Allow students time (one to two minutes) to write their thoughts on their sticky notes. Write the question on a poster at the front of the class and present it to the students.

Ask for a few student volunteers to read their thoughts out loud. Prompt all students to come forward and place their sticky notes on the poster.

Using one of the graphs from their Explore activity (such as the one below), model how to write a linear equation in slope-intercept form. Prompt students to take notes in the "student notes" section of their handout.

Reflect 1—Slide 6

Guide students by asking the following questions, shown on slide 8:

  • "What is the first thing you need to know to write an equation in slope-intercept form?"

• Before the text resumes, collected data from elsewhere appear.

Definition default_scan_32x16 : list Z :=
  [0; 1; 16; 2; 17; 32; 3; 18; 33; 48; 4; 19; 34; 49; 64; 5; 20; 35; 50; 65; 80; 6; 21; 36; 51;
   66; 81; 96; 7; 22; 37; 52; 67; 82; 97; 112; 8; 23; 38; 53; 68; 83; 98; 113; 128; 9; 24; 39;
   54; 69; 84; 99; 114; 129; 144; 10; 25; 40; 55; 70; 85; 100; 115; 130; 145; 160; 11; 26; 41;
   56; 71; 86; 101; 116; 131; 146; 161; 176; 12; 27; 42; 57; 72; 87; 102; 117; 132; 147; 162;
   177; 192; 13; 28; 43; 58; 73; 88; 103; 118; 133; 148; 163; 178; 193; 208; 14; 29; 44; 59; 74;
   89; 104; 119; 134; 149; 164; 179; 194; 209; 224; 15; 30; 45; 60; 75; 90; 105; 120; 135; 150;
   165; 180; 195; 210; 225; 240; 31; 46; 61; 76; 91; 106; 121; 136; 151; 166; 181; 196; 211;
   226; 241; 256; 47; 62; 77; 92; 107; 122; 137; 152; 167; 182; 197; 212; 227; 242; 257; 272;
   63; 78; 93; 108; 123; 138; 153; 168; 183; 198; 213; 228; 243; 258; 273; 288; 79; 94; 109;
   124; 139; 154; 169; 184; 199; 214; 229; 244; 259; 274; 289; 304; 95; 110; 125; 140; 155; 170;
   185; 200; 215; 230; 245; 260; 275; 290; 305; 320; 111; 126; 141; 156; 171; 186; 201; 216;
   231; 246; 261; 276; 291; 306; 321; 336; 127; 142; 157; 172; 187; 202; 217; 232; 247; 262;
   277; 292; 307; 322; 337; 352; 143; 158; 173; 188; 203; 218; 233; 248; 263; 278; 293; 308;
   323; 338; 353; 368; 159; 174; 189; 204; 219; 234; 249; 264; 279; 294; 309; 324; 339; 354;
   369; 384; 175; 190; 205; 220; 235; 250; 265; 280; 295; 310; 325; 340; 355; 370; 385; 400;
   191; 206; 221; 236; 251; 266; 281; 296; 311; 326; 341; 356; 371; 386; 401; 416; 207; 222;
   237; 252; 267; 282; 297; 312; 327; 342; 357; 372; 387; 402; 417; 432; 223; 238; 253; 268;
   283; 298; 313; 328; 343; 358; 373; 388; 403; 418; 433; 448; 239; 254; 269; 284; 299; 314;
   329; 344; 359; 374; 389; 404; 419; 434; 449; 464; 255; 270; 285; 300; 315; 330; 345; 360;
   375; 390; 405; 420; 435; 450; 465; 480; 271; 286; 301; 316; 331; 346; 361; 376; 391; 406;
   421; 436; 451; 466; 481; 496; 287; 302; 317; 332; 347; 362; 377; 392; 407; 422; 437; 452;
   467; 482; 497; 303; 318; 333; 348; 363; 378; 393; 408; 423; 438; 453; 468; 483; 498; 319;
   334; 349; 364; 379; 394; 409; 424; 439; 454; 469; 484; 499; 335; 350; 365; 380; 395; 410;
   425; 440; 455; 470; 485; 500; 351; 366; 381; 396; 411; 426; 441; 456; 471; 486; 501; 367;
   382; 397; 412; 427; 442; 457; 472; 487; 502; 383; 398; 413; 428; 443; 458; 473; 488; 503;
   399; 414; 429; 444; 459; 474; 489; 504; 415; 430; 445; 460; 475; 490; 505; 431; 446; 461;
   476; 491; 506; 447; 462; 477; 492; 507; 463; 478; 493; 508; 479; 494; 509; 495; 510; 511].

Definition mcol_scan_16x32 : list Z :=
  [0; 1; 2; 3; 4; 5; 6; 7; 8; 9; 10; 11; 12; 13; 14; 15; 16; 17; 18; 19; 20; 21; 22; 23; 24; 25;
   26; 27; 28; 29; 30; 31; 32; 33; 34; 35; 36; 37; 38; 39; 40; 41; 42; 43; 44; 45; 46; 47; 48;
   49; 50; 51; 52; 53; 54; 55; 56; 57; 58; 59; 60; 61; 62; 63; 64; 65; 66; 67; 68; 69; 70; 71;
   72; 73; 74; 75; 76; 77; 78; 79; 80; 81; 82; 83; 84; 85; 86; 87; 88; 89; 90; 91; 92; 93; 94;
   95; 96; 97; 98; 99; 100; 101; 102; 103; 104; 105; 106; 107; 108; 109; 110; 111; 112; 113;
   114; 115; 116; 117; 118; 119; 120; 121; 122; 123; 124; 125; 126; 127; 128; 129; 130; 131;
   132; 133; 134; 135; 136; 137; 138; 139; 140; 141; 142; 143; 144; 145; 146; 147; 148; 149;
   150; 151; 152; 153; 154; 155; 156; 157; 158; 159; 160; 161; 162; 163; 164; 165; 166; 167;
   168; 169; 170; 171; 172; 173; 174; 175; 176; 177; 178; 179; 180; 181; 182; 183; 184; 185;
   186; 187; 188; 189; 190; 191; 192; 193; 194; 195; 196; 197; 198; 199; 200; 201; 202; 203;
   204; 205; 206; 207; 208; 209; 210; 211; 212; 213; 214; 215; 216; 217; 218; 219; 220; 221;
   222; 223; 224; 225; 226; 227; 228; 229; 230; 231; 232; 233; 234; 235; 236; 237; 238; 239;
   240; 241; 242; 243; 244; 245; 246; 247; 248; 249; 250; 251; 252; 253; 254; 255; 256; 257;
   258; 259; 260; 261; 262; 263; 264; 265; 266; 267; 268; 269; 270; 271; 272; 273; 274; 275;
   276; 277; 278; 279; 280; 281; 282; 283; 284; 285; 286; 287; 288; 289; 290; 291; 292; 293;
   294; 295; 296; 297; 298; 299; 300; 301; 302; 303; 304; 305; 306; 307; 308; 309; 310; 311;
   312; 313; 314; 315; 316; 317; 318; 319; 320; 321; 322; 323; 324; 325; 326; 327; 328; 329;
   330; 331; 332; 333; 334; 335; 336; 337; 338; 339; 340; 341; 342; 343; 344; 345; 346; 347;
   348; 349; 350; 351; 352; 353; 354; 355; 356; 357; 358; 359; 360; 361; 362; 363; 364; 365;
   366; 367; 368; 369; 370; 371; 372; 373; 374; 375; 376; 377; 378; 379; 380; 381; 382; 383;
   384; 385; 386; 387; 388; 389; 390; 391; 392; 393; 394; 395; 396; 397; 398; 399; 400; 401;
   402; 403; 404; 405; 406; 407; 408; 409; 410; 411; 412; 413; 414; 415; 416; 417; 418; 419;
   420; 421; 422; 423; 424; 425; 426; 427; 428; 429; 430; 431; 432; 433; 434; 435; 436; 437;
   438; 439; 440; 441; 442; 443; 444; 445; 446; 447; 448; 449; 450; 451; 452; 453; 454; 455;
   456; 457; 458; 459; 460; 461; 462; 463; 464; 465; 466; 467; 468; 469; 470; 471; 472; 473;
   474; 475; 476; 477; 478; 479; 480; 481; 482; 483; 484; 485; 486; 487; 488; 489; 490; 491;
   492; 493; 494; 495; 496; 497; 498; 499; 500; 501; 502; 503; 504; 505; 506; 507; 508; 509;
   510; 511].

Definition mcol_scan_32x16 : list Z :=
  [0; 1; 2; 3; 4; 5; 6; 7; 8; 9; 10; 11; 12; 13; 14; 15; 16; 17; 18; 19; 20; 21; 22; 23; 24; 25;
   26; 27; 28; 29; 30; 31; 32; 33; 34; 35; 36; 37; 38; 39; 40; 41; 42; 43; 44; 45; 46; 47; 48;
   49; 50; 51; 52; 53; 54; 55; 56; 57; 58; 59; 60; 61; 62; 63; 64; 65; 66; 67; 68; 69; 70; 71;
   72; 73; 74; 75; 76; 77; 78; 79; 80; 81; 82; 83; 84; 85; 86; 87; 88; 89; 90; 91; 92; 93; 94;
   95; 96; 97; 98; 99; 100; 101; 102; 103; 104; 105; 106; 107; 108; 109; 110; 111; 112; 113;
   114; 115; 116; 117; 118; 119; 120; 121; 122; 123; 124; 125; 126; 127; 128; 129; 130; 131;
   132; 133; 134; 135; 136; 137; 138; 139; 140; 141; 142; 143; 144; 145; 146; 147; 148; 149;
   150; 151; 152; 153; 154; 155; 156; 157; 158; 159; 160; 161; 162; 163; 164; 165; 166; 167;
   168; 169; 170; 171; 172; 173; 174; 175; 176; 177; 178; 179; 180; 181; 182; 183; 184; 185;
   186; 187; 188; 189; 190; 191; 192; 193; 194; 195; 196; 197; 198; 199; 200; 201; 202; 203;
   204; 205; 206; 207; 208; 209; 210; 211; 212; 213; 214; 215; 216; 217; 218; 219; 220; 221;
   222; 223; 224; 225; 226; 227; 228; 229; 230; 231; 232; 233; 234; 235; 236; 237; 238; 239;
   240; 241; 242; 243; 244; 245; 246; 247; 248; 249; 250; 251; 252; 253; 254; 255; 256; 257;
   258; 259; 260; 261; 262; 263; 264; 265; 266; 267; 268; 269; 270; 271; 272; 273; 274; 275;
   276; 277; 278; 279; 280; 281; 282; 283; 284; 285; 286; 287; 288; 289; 290; 291; 292; 293;
   294; 295; 296; 297; 298; 299; 300; 301; 302; 303; 304; 305; 306; 307; 308; 309; 310; 311;
   312; 313; 314; 315; 316; 317; 318; 319; 320; 321; 322; 323; 324; 325; 326; 327; 328; 329;
   330; 331; 332; 333; 334; 335; 336; 337; 338; 339; 340; 341; 342; 343; 344; 345; 346; 347;
   348; 349; 350; 351; 352; 353; 354; 355; 356; 357; 358; 359; 360; 361; 362; 363; 364; 365;
   366; 367; 368; 369; 370; 371; 372; 373; 374; 375; 376; 377; 378; 379; 380; 381; 382; 383;
   384; 385; 386; 387; 388; 389; 390; 391; 392; 393; 394; 395; 396; 397; 398; 399; 400; 401;
   402; 403; 404; 405; 406; 407; 408; 409; 410; 411; 412; 413; 414; 415; 416; 417; 418; 419;
   420; 421; 422; 423; 424; 425; 426; 427; 428; 429; 430; 431; 432; 433; 434; 435; 436; 437;
   438; 439; 440; 441; 442; 443; 444; 445; 446; 447; 448; 449; 450; 451; 452; 453; 454; 455;
   456; 457; 458; 459; 460; 461; 462; 463; 464; 465; 466; 467; 468; 469; 470; 471; 472; 473;
   474; 475; 476; 477; 478; 479; 480; 481; 482; 483; 484; 485; 486; 487; 488; 489; 490; 491;
   492; 493; 494; 495; 496; 497; 498; 499; 500; 501; 502; 503; 504; 505; 506; 507; 508; 509;
   510; 511].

  • "What is slope-intercept form? "

  • "What do the variables in slope-intercept form represent?"

  • "What "parts" of the slope-intercept form equation can you find on the graphs?"

Remember the questions students wrote down? Now is time for students to bring those out to test their peers' knowledge. Ask students to trade papers with someone and answer their question to determine if they can write an equation for the challenge question.


Provide students with the "Airstrip Handout," found in the attachments and display slide 11.

Ask students to draw a landing strip graph with a line (linear equation) that passes through the center of the landing strip. The goal is for students to create an equation that they think their classmates won't be able to find.

Have students give their landing strip a name.

Have students write their equations on a separate sheet of paper (not on the graph). Keep a list of all the equations. Post the graphs around the classroom on desks, tables, and walls.


Prompt students to flip over their Student Notes/Planes Landed handout to the side titled, "Planes Landed."

Introduce a Gallery Walk strategy and have students participate by visiting each of the landing strips graphs created by their classmates that have been posted around the room. Ask them to attempt to successfully "land" a plane on each one.

Landing a plane on the landing strip means finding the linear equation that passes through the center of the landing strip.

Through this activity, students will obtain more practice writing linear equations given a graph in slope-intercept form.

Each student will turn in a "Planes Landed" handout at the end of the class. This will be the student's Exit Ticket.